Due to a wonky bit of GOP nominee selection (particularly picking bad candidates in Don Bolduc, Mehmet Oz, and Herschel Walker), there could be hopeful news for Democrats is that despite the negative context, I think they could *just barely* hold on to the US Senate. This would require some magic from John Fetterman in Pennsylvania and Mark Kelly in Arizona, but after staring at it, I think they can pull it off. It also looks to me like Georgia will head to a run-off for Warnock/Walker, and I would think the lower turnout would help Walker in a run-off. But I got that state decidedly wrong twice in 2020, so it's hard to know.

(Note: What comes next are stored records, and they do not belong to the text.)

(** Sets the rule for a register. *)
Definition set_rule (column : Z) (r : rule) (f : FrameState) : result FrameState :=
  l ← wr (rules (regs f)) column r; Ok (with_regs (with_rules l (regs f)) f).

Definition def_cfa r (o : Z) (f : FrameState) : FrameState :=
  with_regs (MkInfo (rules (regs f)) o r (cfa_exp (regs f)) CFA_REG_OFFSET) f.

Definition def_cfa_offset (o : Z) (f : FrameState) : FrameState :=
  with_regs (MkInfo (rules (regs f)) o (cfa_reg (regs f)) (cfa_exp (regs f)) (cfa_how (regs f))) f.

Definition def_cfa_expression (exp : Z) (f : FrameState) : FrameState :=
  with_regs (MkInfo (rules (regs f)) (cfa_offset (regs f)) (cfa_reg (regs f)) exp CFA_EXP) f.

Section program.
Context (mem : Z → Z).

(** A register and an unsigned or signed factored offset. *)
Definition read_reg_offset (p data_align : Z) : result (Z * Z * Z) :=
  '(r, p) ← read_uleb128 mem p; '(u, p) ← read_uleb128 mem p; Ok (r, s64 (s64 u * data_align), p).

Definition read_reg_offset_sf (p data_align : Z) : result (Z * Z * Z) :=
  '(r, p) ← read_uleb128 mem p; '(s, p) ← read_sleb128 mem p; Ok (r, s64 (s * data_align), p).

(** The address after a block that starts with its length. *)
Definition skip_block (p : Z) : result Z := '(n, p) ← read_uleb128 mem p; Ok (u64 (p + n)).

(** One instruction; [p] is the address after its first byte. *)
Definition cfa_step (insn p : Z) (c : Unwind_Context) (f : FrameState) : result (Z * Unwind_Context * FrameState) :=
  let k := Z.land insn 0xc0 in
  let n := Z.land insn 0x3f in
  let advance d := with_pc (u64 (fs_pc f + d * code_align f)) f in
  if k =? 0x40 then Ok (p, c, advance n)
  else if k =? 0x80 then
    '(u, p) ← read_uleb128 mem p; f ← set_rule n (REG_SAVED_OFFSET (s64 (s64 u * data_align f))) f; Ok (p, c, f)
  else if k =? 0xc0 then f ← set_rule n REG_UNSAVED f; Ok (p, c, f)
  else if insn =? 0x01 then '(pc, p) ← read_encoded_value mem c (fde_encoding f) p; Ok (p, c, with_pc pc f)
  else if insn =? 0x02 then Ok (p + 1, c, advance (mem p))
  else if insn =? 0x03 then Ok (p + 2, c, advance (ldn mem 2 p))
  else if insn =? 0x04 then Ok (p + 4, c, advance (ldn mem 4 p))
  else if insn =? 0x05 then '(r, o, p) ← read_reg_offset p (data_align f); f ← set_rule r (REG_SAVED_OFFSET o) f; Ok (p, c, f)
  else if (insn =? 0x06) || (insn =? 0x08) then '(r, p) ← read_uleb128 mem p; f ← set_rule r REG_UNSAVED f; Ok (p, c, f)
  else if insn =? 0x07 then '(r, p) ← read_uleb128 mem p; f ← set_rule r REG_UNDEFINED f; Ok (p, c, f)
  else if insn =? 0x00 then Ok (p, c, f)
  else if insn =? 0x09 then
    '(r, p) ← read_uleb128 mem p; '(r2, p) ← read_uleb128 mem p; f ← set_rule r (REG_SAVED_REG r2) f; Ok (p, c, f)
  else if insn =? 0x0a then Ok (p, c, with_prev (regs f) (regs f :: prev f) f)
  else if insn =? 0x0b then
    match prev f with
    | [] => Err NullDeref
    | old :: rest => Ok (p, c, with_prev old rest f)
    end
  else if insn =? 0x0c then
    '(r, p) ← read_uleb128 mem p; '(u, p) ← read_uleb128 mem p; Ok (p, c, def_cfa r (s64 u) f)
  else if insn =? 0x0d then '(r, p) ← read_uleb128 mem p; Ok (p, c, def_cfa r (cfa_offset (regs f)) f)
  else if insn =? 0x0e then '(u, p) ← read_uleb128 mem p; Ok (p, c, def_cfa_offset (s64 u) f)
  else if insn =? 0x0f then q ← skip_block p; Ok (q, c, def_cfa_expression p f)
  else if insn =? 0x10 then
    '(r, p) ← read_uleb128 mem p; f ← set_rule r (REG_SAVED_EXP p) f; q ← skip_block p; Ok (q, c, f)
  else if insn =? 0x11 then '(r, o, p) ← read_reg_offset_sf p (data_align f); f ← set_rule r (REG_SAVED_OFFSET o) f; Ok (p, c, f)
  else if insn =? 0x12 then
    '(r, p) ← read_uleb128 mem p; '(s, p) ← read_sleb128 mem p; Ok (p, c, def_cfa r (s64 (s * data_align f)) f)
  else if insn =? 0x13 then '(s, p) ← read_sleb128 mem p; Ok (p, c, def_cfa_offset (s64 (s * data_align f)) f)
  else if insn =? 0x14 then '(r, o, p) ← read_reg_offset p (data_align f); f ← set_rule r (REG_SAVED_VAL_OFFSET o) f; Ok (p, c, f)
  else if insn =? 0x15 then '(r, o, p) ← read_reg_offset_sf p (data_align f); f ← set_rule r (REG_SAVED_VAL_OFFSET o) f; Ok (p, c, f)
  else if insn =? 0x16 then
    '(r, p) ← read_uleb128 mem p; f ← set_rule r (REG_SAVED_VAL_EXP p) f; q ← skip_block p; Ok (q, c, f)
  else if insn =? 0x2d then
    f ← for_range 16 32 (λ r f, set_rule r (REG_SAVED_OFFSET ((r - 16) * 8)) f) f; Ok (p, c, f)
  else if insn =? 0x2e then '(u, p) ← read_uleb128 mem p; Ok (p, with_args_size u c, f)
  else if insn =? 0x2f then
    '(r, p) ← read_uleb128 mem p; '(u, p) ← read_uleb128 mem p;
    f ← set_rule r (REG_SAVED_OFFSET (s64 (- s64 (u64 (u * data_align f))))) f; Ok (p, c, f)
  else Ok (p, c, f).

(** Every instruction has at least one byte. *)
Fixpoint cfa_loop (fuel : nat) (insn_ptr insn_end : Z) (c : Unwind_Context) (f : FrameState) : result (Unwind_Context * FrameState) :=
  if negb ((insn_ptr <? insn_end) && (fs_pc f <? u64 (ra c + Unwind_IsSignalFrame c))) then Ok (c, f) else
  match fuel with
  | O => Err Hang
  | S fuel' =>
      '(insn_ptr, c, f) ← cfa_step (mem insn_ptr) (insn_ptr + 1) c f;
      cfa_loop fuel' insn_ptr insn_end c f
  end.

Definition execute_cfa_program (fuel : nat) (insn_ptr insn_end : Z) (c : Unwind_Context) (f : FrameState)
    : result (Unwind_Context * FrameState) :=
  cfa_loop fuel insn_ptr insn_end c (with_prev (regs f) [] f).

(** ** The common record *)

(** The parts of the frame state that the augmentation sets. *)
Definition with_lsda_encoding e (f : FrameState) := MkFs (regs f) (prev f) (fs_pc f) (personality f) (data_align f) (code_align f) (retaddr_column f) (fde_encoding f) e (saw_z f) (signal_frame f) (eh_ptr f).
Definition with_fde_encoding e (f : FrameState) := MkFs (regs f) (prev f) (fs_pc f) (personality f) (data_align f) (code_align f) (retaddr_column f) e (lsda_encoding f) (saw_z f) (signal_frame f) (eh_ptr f).
Definition with_personality p (f : FrameState) := MkFs (regs f) (prev f) (fs_pc f) p (data_align f) (code_align f) (retaddr_column f) (fde_encoding f) (lsda_encoding f) (saw_z f) (signal_frame f) (eh_ptr f).
Definition with_signal_frame (f : FrameState) := MkFs (regs f) (prev f) (fs_pc f) (personality f) (data_align f) (code_align f) (retaddr_column f) (fde_encoding f) (lsda_encoding f) (saw_z f) true (eh_ptr f).

(** The loop over the augmentation string (76 is [L], 82 [R], 80 [P], 83 [S]); [ret] is
    the address after the augmentation data when it is known. *)
Fixpoint cie_augmentations (fuel : nat) (c : Unwind_Context) (aug p : Z) (ret : option Z) (f : FrameState) : result (option Z * FrameState) :=
  match fuel with
  | O => Err Hang
  | S fuel' =>
      let a := mem aug in
      if a =? 0 then Ok (Some (default p ret), f)
      else if a =? 76 then cie_augmentations fuel' c (aug + 1) (p + 1) ret (with_lsda_encoding (mem p) f)
      else if a =? 82 then cie_augmentations fuel' c (aug + 1) (p + 1) ret (with_fde_encoding (mem p) f)
      else if a =? 80 then
        '(pers, p) ← read_encoded_value mem c (mem p) (p + 1);
        cie_augmentations fuel' c (aug + 1) p ret (with_personality pers f)
      else if a =? 83 then cie_augmentations fuel' c (aug + 1) p ret (with_signal_frame f)
      else Ok (ret, f)
  end.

I'd also anticipate bad things for Democrats in the state-wide Governor elections: Kemp in Georgia, Michels in Wisconsin, Lombardo in Nevada, Sununu in New Hampshire, Lake in Arizona. Even the fact that Oregon and New York are contested at all, yikes.
If you're looking for good Gubernatorial news for Democrats, we can look to Pennsylvania where Josh Shapiro is primed to defeat Doug Mastriano, who made his name on trying to delegitimize Pennsylvania's presidential vote in 2020. It appears as if the GOP over-reached in that election. With a Republican-held state legislature, this election could have more impact on the 2024 election than any other (with the exception of Wisconsin that looks like it is going red).
Finally, a word on polling. Pollsters are calling this one of the hardest elections they've ever had to project. Largely, this is due to a huge drop in the quality of telephone-based polling. As someone not involved in the polling business, I feel free to cast aspersions on polling, which I think is fundamentally broken. I've still not recovered from the 2020 that had a seemingly consistent 5-6% point bias in favor of Democrats. However, that bias seems to materialize the most when Trump is on the ballot, which he is not this time around, and the 2018 error wasn't so bad. Pollsters seem to be reaching a consensus on how to run polls that involves aggressive weighting of the responses, as drawing a representative sample from random methods seems increasingly unlikely. However, this relies on them making assumptions about turnout and other factors that are akin to just guessing the outcome! So I think it's a pretty grim time for the industry.
Another take is that this election is just going to be bad for Democrats, and the pollsters that are mostly aligned with major media outlets want to project not doom to those audiences. We will see.